Lemma close_text x : ctx_text x ++ repeat Byte.x7d (length (outer x)) = render_members sp (close x).
Proof. apply close_text_into. Qed.

Lemma members_end m ms : wf_members (m :: ms) -> ends_value (render_members sp (m :: ms)).
Proof.
  revert m. induction ms as [|m' ms IH]; intros m [Hm Hms]%Forall_cons.
  - apply ends_value_app, ends_value_app, render_ends, Hm.
  - unfold render_members in *. cbn [map]. rewrite commas_cons. apply ends_value_app, ends_value_app.
    by apply (IH m').
Qed.

Lemma needs_sep_ctx pre x :
  wf_ctx x -> needs_sep pre = false ->
  (if needs_sep (pre ++ ctx_text x) then sep sp Byte.x2c else []) = tail_sep (cur x).
Proof.
  intros [Hms _] Hpre. destruct x as [[|m ms] o]; cbn [cur tail_sep].
  - destruct o as [|[before k] o]; unfold ctx_text; cbn [cur outer open_text];
      change (render_members sp []) with (@nil byte); rewrite app_nil_r.
    + by rewrite Hpre.
    + by rewrite !app_assoc, needs_sep_snoc.
  - rewrite needs_sep_ends; [done|]. apply ends_value_app. destruct o as [|[before k] o].
    + by apply members_end.
    + unfold ctx_text. cbn [cur outer open_text]. rewrite !app_assoc.
      by apply ends_value_app, members_end.
Qed.

Lemma wf_add k t x : wf_ctx x -> wf t -> wf_ctx (add k t x).
Proof. intros [H1 H2] Ht. split; [|done]. apply Forall_app. split; [done|by constructor]. Qed.

Lemma wf_open k x : wf_ctx x -> wf_ctx (open_ns k x).
Proof. intros [H1 H2]. split; constructor; done. Qed.

Lemma wf_close_into ms o :
  wf_members ms -> Forall (fun p => wf_members p.1) o -> wf_members (close_into ms o).
Proof.
  revert ms. induction o as [|[before k] o IH]; intros ms Hms Ho; [done|].
  apply Forall_cons in Ho as [Hb Ho]. apply IH; [|done]. apply Forall_app. split; [done|].
  constructor; [by constructor|constructor].
Qed.

Lemma wf_close x : wf_ctx x -> wf_members (close x).
Proof. intros [H1 H2]. by apply wf_close_into. Qed.
End Text.

Section Config.
Context `{TimeFormat} (c : EncoderConfig) (re : ReflectedEncoder) (Hc : config_ok c re).
Variable sp : bool.

Lemma wf_pcall_tree pc : call_ok pc -> wf (pcall_tree pc).
Proof. destruct pc; cbn; [intros _; apply wf_prim_tree|]. by constructor. Qed.
Inductive reachable (s : state) : state -> Prop :=
| reach_refl : reachable s s
| reach_step s' s'' : reachable s s' -> steps_to s' s'' -> reachable s s''.

(** A call left alone does what [IncCheckReset] does, in at most four steps. *)
Fixpoint alone (fuel : nat) (c : counter) (a : call) (p : pc) : option (Z * counter) :=
  match p with
  | Done n => Some (n, c)
  | _ =>
      match fuel with
      | O => None
      | S f => match step c a p with
               | Some (c', p') => alone f c' a p'
               | None => None
               end
      end
  end.

Lemma alone_IncCheckReset c t tick :
  alone 4 c (mkCall (UnixNano t) tick) Start = Some (IncCheckReset c t tick).
Proof.
  unfold IncCheckReset. cbn. destruct (UnixNano t <? resetAt c); [done|].
  cbn. by rewrite Z.eqb_refl.
Qed.

(** *** One window *)

Definition is_done (t : call * pc) : nat := match t.2 with Done _ => 1 | _ => 0 end.
#[local] Arguments is_done : simpl never.
Definition dones (ths : list (call * pc)) : nat := list_sum (map is_done ths).

Lemma dones_insert ths i t t' :
  ths !! i = Some t -> is_done t = 0%nat -> dones (<[i := t']> ths) = (dones ths + is_done t')%nat.
Proof.
  unfold dones. revert i. induction ths as [|u ths IH]; intros [|i] H Ht; cbn in *; simplify_eq;
    unfold list_sum in *.
  - lia.
  - rewrite IH by done. lia.
Qed.

Lemma dones_length ths : (dones ths <= length ths)%nat.
Proof.
  unfold dones, list_sum. induction ths as [|[a p] ths IH]; [done|]. cbn.
  assert (is_done (a, p) <= 1)%nat by (unfold is_done; destruct p; cbn; lia). lia.
Qed.

Section Window.
(** The calls race in one window: the counter expired before all of them, and
    each time lies before the end of the window any of them would open. *)
Variables (r0 : Z) (calls : list call).
Hypothesis Hexp : Forall (fun a => r0 <= tn a) calls.
Hypothesis Hsame : forall a b, In a calls -> In b calls -> tn a < tn b + dt b.
Hypothesis Hover : Forall (fun a => - 2 ^ 63 <= tn a + dt a < 2 ^ 63) calls.
Hypothesis Hmany : Z.of_nat (length calls) < 2 ^ 64.

(** Nobody has swapped yet. *)
Definition opening (s : state) : Prop :=
  resetAt s.1 = r0 /\
  forall i a p, s.2 !! i = Some (a, p) ->
    p = Start \/ p = Store r0 \/ (p = Swap r0 /\ count s.1 = 1).
(** C8.  A [BufferedWriteSyncer] neither reorders nor splits messages, and does
    not write on after a failure.  Take any device, which may fail at any of its
    calls, any buffer size and any sequence of writes, syncs, flush-loop ticks and
    stops.  As long as the device has not failed, every write reported success for
    all its bytes, the device has received, after what it had, the messages in
    order, each call delivering a group of whole messages, and the buffer holds
    exactly the rest.  From the call on in which the device failed (call number
    [k], before which the syncer has no error and after which it has that one),
    every write reports that error of the device; what the device received is
    still groups of whole messages in order, but for the last chunk, which is the
    part it took of such a group, and nothing follows it. *)
Theorem buffered_writes_whole_messages x size os :
  exists w rs k err,
    run_ops os (world_over x size) = Some (w, rs) /\
    delivered (d_chunks x) w (concat (map message os)) err /\
    answers os rs k err /\
    changes_at os (world_over x size) k None err /\
    b_err (writer (get_bws w b)) = err /\
    (forall e, err = Some e -> exists n, Some (n, e) ∈ d_write_plan x).
Proof.
  destruct (run_ops_syncer os _ _ _ _ (world_over_syncer x size)) as (w & rs & k & err & E & [Hd Hb] & [_ Hst] & _ & Ha & Hk).
  exists w, rs, k, err. split_and!; [done..|apply Hb|]. intros e ->. unfold plan in Hst. by rewrite get_world_over in Hst.
Qed.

::::

- _Exercise goal_:
Lines in the material above that include the string "every" should be listed.

- _Solved problem_:
    stops.  As long as the device has not failed, every write reported success for
    every write reports that error of the device; what the device received is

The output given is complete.